A young boy of about fourteen ran by to the house, a football in his hand. He opened the door without even trying to unlock it, and went in. The door closed.

Half an hour later, with the morning wind rising, the old man saw a car pull up and a plump woman get out with a little boy three years old. They walked across the wet lawn and went into the house after the woman had looked at the old man and said, “Is that
you
, Mr. Terle?”

“Yes,” said the old man, automatically, for somehow he didn't wish to frighten her. But it was a lie. He knew he was not Mr. Terle at all. Mr. Terle lived down the street.

The lights glowed on and off a thousand more times.

The children rustled softly in the leaves.

A seventeen year old boy bounded across the street, smelling faintly of the smudged lipstick on his cheek, almost knocked the old man down, cried, “Sorry!” and leaped up the steps. Fitting a key to the lock he went in.

The old man stood there with the town lying asleep on all sides of him; the unlit windows, the breathing rooms, the stars all through the trees, liberally caught and held on winter branches, so much snow suspended glittering on the cold air.

“That's
my
house; who are all those people going in it?” cried the old man to the wrestling children.

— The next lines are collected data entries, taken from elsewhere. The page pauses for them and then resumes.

(** ** Signals that were read

    Independently of what the code marks: the reading an alert depends on is
    there, for its own resource if that resource is among those read.  A resource
    that is not (an unmounted filesystem, a disk that is gone, a host without
    certificate) or whose checks are switched off (SMART) settles its alerts. *)

Definition disk_answers (d : DiskHealth) (a : ActiveAlert) : Prop :=
  match aa_metric a with
  | DiskTemperature => is_Some (dk_temperature_c d)
  | SmartHealth => dk_smart_status d <> "UNAVAILABLE"
  | _ => dk_smart_status d <> "UNAVAILABLE" /\
         (dk_rotational d = Some false \/
          dk_rotational d = Some true /\ exists id, attribute_id a = Some id /\ id ∈ sma_id <$> dk_attributes d)
  end.

Definition disks_settle (r : Readings) (a : ActiveAlert) : Prop :=
  rd_smart_enabled r = false \/
  exists disks, rd_disks r = Some disks /\ forall d, d ∈ disks -> dk_label d = resource a -> disk_answers d a.

(** The filesystems are listed, every mounted one was probed, and the one the
    alert is about gave the signal. *)
Definition probes_settle (r : Readings) (a : ActiveAlert) (signal : FsProbe -> Prop) : Prop :=
  is_Some (rd_filesystems r) /\
  forall fs, fs ∈ mounted_filesystems r -> exists p, rd_probe r fs = Some p /\ (xf_name fs = resource a -> signal p).

Definition hosts_settle (r : Readings) (a : ActiveAlert) (signal : HostTlsStatus -> Prop) : Prop :=
  rd_tls_complete r = true /\ forall s, s ∈ public_tls r -> ht_host s = resource a -> signal s.

Definition settled (r : Readings) (a : ActiveAlert) : Prop :=
  match rd_stats r with
  | None => aa_metric a = MetricBackupFailure
  | Some _ =>
      match aa_metric a with
      | CpuLoadPercent | MemoryUsagePercent | SwapUsagePercent | MetricBackupFailure => True
      | KernelErrors => is_Some (rd_kernel r)
      | RootDiskFreeGb => is_Some (df_root_free_gb (rd_free r))
      | BootDiskFreeMb => is_Some (df_boot_free_mb (rd_free r))
      | CertificateExpiryDays => hosts_settle r a (fun s => is_Some (ht_expires_in_days s))
      | CertificateRenewalFailure => hosts_settle r a (fun s => ht_renewal_observed s = true)
      | DiskTemperature | SmartHealth | MetricSmartAttribute => disks_settle r a
      | FsUsagePercent => is_Some (rd_filesystems r)
      | BcachefsDeviceError | BcachefsDeviceState => probes_settle r a (fun _ => True)
      | BcachefsDegraded => probes_settle r a (fun _ => True) /\ (resource a ∈ rd_mount_failures r -> is_Some (rd_filesystems_later r))
      | BcachefsIOErrors => probes_settle r a (fun p => snd (read_bcachefs_error_count (pb_counters p)) = true)
      | BcachefsScrubErrors => probes_settle r a (fun p => is_Some (pb_scrub p))
      | BcachefsReconcileStalled => probes_settle r a (fun p => exists s, pb_reconcile p = Some s /\
          (rr_enabled s = true -> may_stall (rr_sample s) = true -> pb_progress p <> Unavailable))
      end
  end.

Section settling.
Context (r : Readings) (a : ActiveAlert) (Hl : ~ lost r a) (Hs : is_Some (rd_stats r)).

The wind blew, shaking the empty trees.

In the year which was 1923 the house was dark. A car drove up before it, the mother stepped from the car with her son William, who was three. William looked at the dusky morning world and saw his house and as he felt his mother lead him toward the house he heard her say. “Is that
you
, Mr. Terle?” and in the shadows by the great wind-filled oak tree an old man stood and replied, “Yes.” The door closed.

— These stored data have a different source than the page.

(* ===== verification/VmProps.v ===== *)
(** * What a VM runs on

    A reader of QEMU's command line, and from it: the drives and interfaces of a
    VM are exactly those of its record, and the files it opens have passed the
    checks; what runs is what is stored. *)

From Stdlib Require Import ZArith Lia Ascii String.
From stdpp Require Import base list gmap strings.
From S2P Require Import Prelude.
From S2P Require Import RustStr.
From S2P Require Import Text.
From S2P Require Import StateDir.
From S2P Require Import Vm.

(** ** Reading QEMU's command line *)

(** Values are separated by commas; a doubled comma stands for one. *)
Fixpoint qemu_split (l : bytes) : list bytes :=
  let push c r := match r with [] => [[c]] | p :: ps => (c :: p) :: ps end in
  match l with
  | [] => [[]]
  | c :: l' =>
      if Ascii.eqb c "," then
        match l' with
        | d :: l'' => if Ascii.eqb d "," then push c (qemu_split l'') else [] :: qemu_split l'
        | [] => [[]; []]
        end
      else push c (qemu_split l')
  end.

Definition opt_of (piece : string) : string * string := default (piece, "") (split_once "=" piece).

Definition qemu_opts (s : string) : list (string * string) := (fun p => opt_of (of_bytes p)) <$> qemu_split (to_bytes s).

(** Of the options used, two take no value. *)
Fixpoint qemu_read (args : list string) : list (string * string) :=
  match args with
  | [] => []
  | f :: rest =>
      if one_of ["-daemonize"; "-enable-kvm"] f then (f, "") :: qemu_read rest
      else match rest with
           | v :: rest' => (f, v) :: qemu_read rest'
           | [] => [(f, "")]
           end
  end.

(** The values of one option. *)
Definition values_of (flag : string) (args : list string) : list (list (string * string)) :=
  omap (fun fv => if String.eqb fv.1 flag then Some (qemu_opts fv.2) else None) (qemu_read args).

(** ** Pieces *)

Lemma qemu_split_cons c l : c <> ","%char -> qemu_split (c :: l) = match qemu_split l with [] => [[c]] | p :: ps => (c :: p) :: ps end.
Proof. intros H. cbn. by destruct (Ascii.eqb_spec c ","). Qed.

Lemma qemu_split_last p : ","%char ∉ p -> qemu_split p = [p].
Proof. induction p as [|c p IH]; [done|]. intros H. rewrite qemu_split_cons, IH; [done|set_solver..]. Qed.

Lemma qemu_split_app p q l : ","%char ∉ p -> q <> ","%char -> qemu_split (p ++ ","%char :: q :: l) = p :: qemu_split (q :: l).
Proof.
  intros Hp Hq. induction p as [|c p IH]; [cbn; by destruct (Ascii.eqb_spec q ",")|].
  rewrite <- app_comm_cons, qemu_split_cons by set_solver. rewrite IH by set_solver. done.
Qed.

In the year which was 1934 William came running in the summer night, feeling the football cradled in his hands, feeling the murky night street pass under his running feet, along the sidewalk. He smelled, rather than saw, an old man, as he ran past. Neither of them spoke. And so, on into the house.

In the year 1937 William ran with antelope boundings across the street, a smell of lipstick on his face, a smell of someone young and fresh upon his cheeks; all thoughts of love and deep night. He almost knocked the stranger down, cried, “Sorry!” and ran to fit a key to the front door.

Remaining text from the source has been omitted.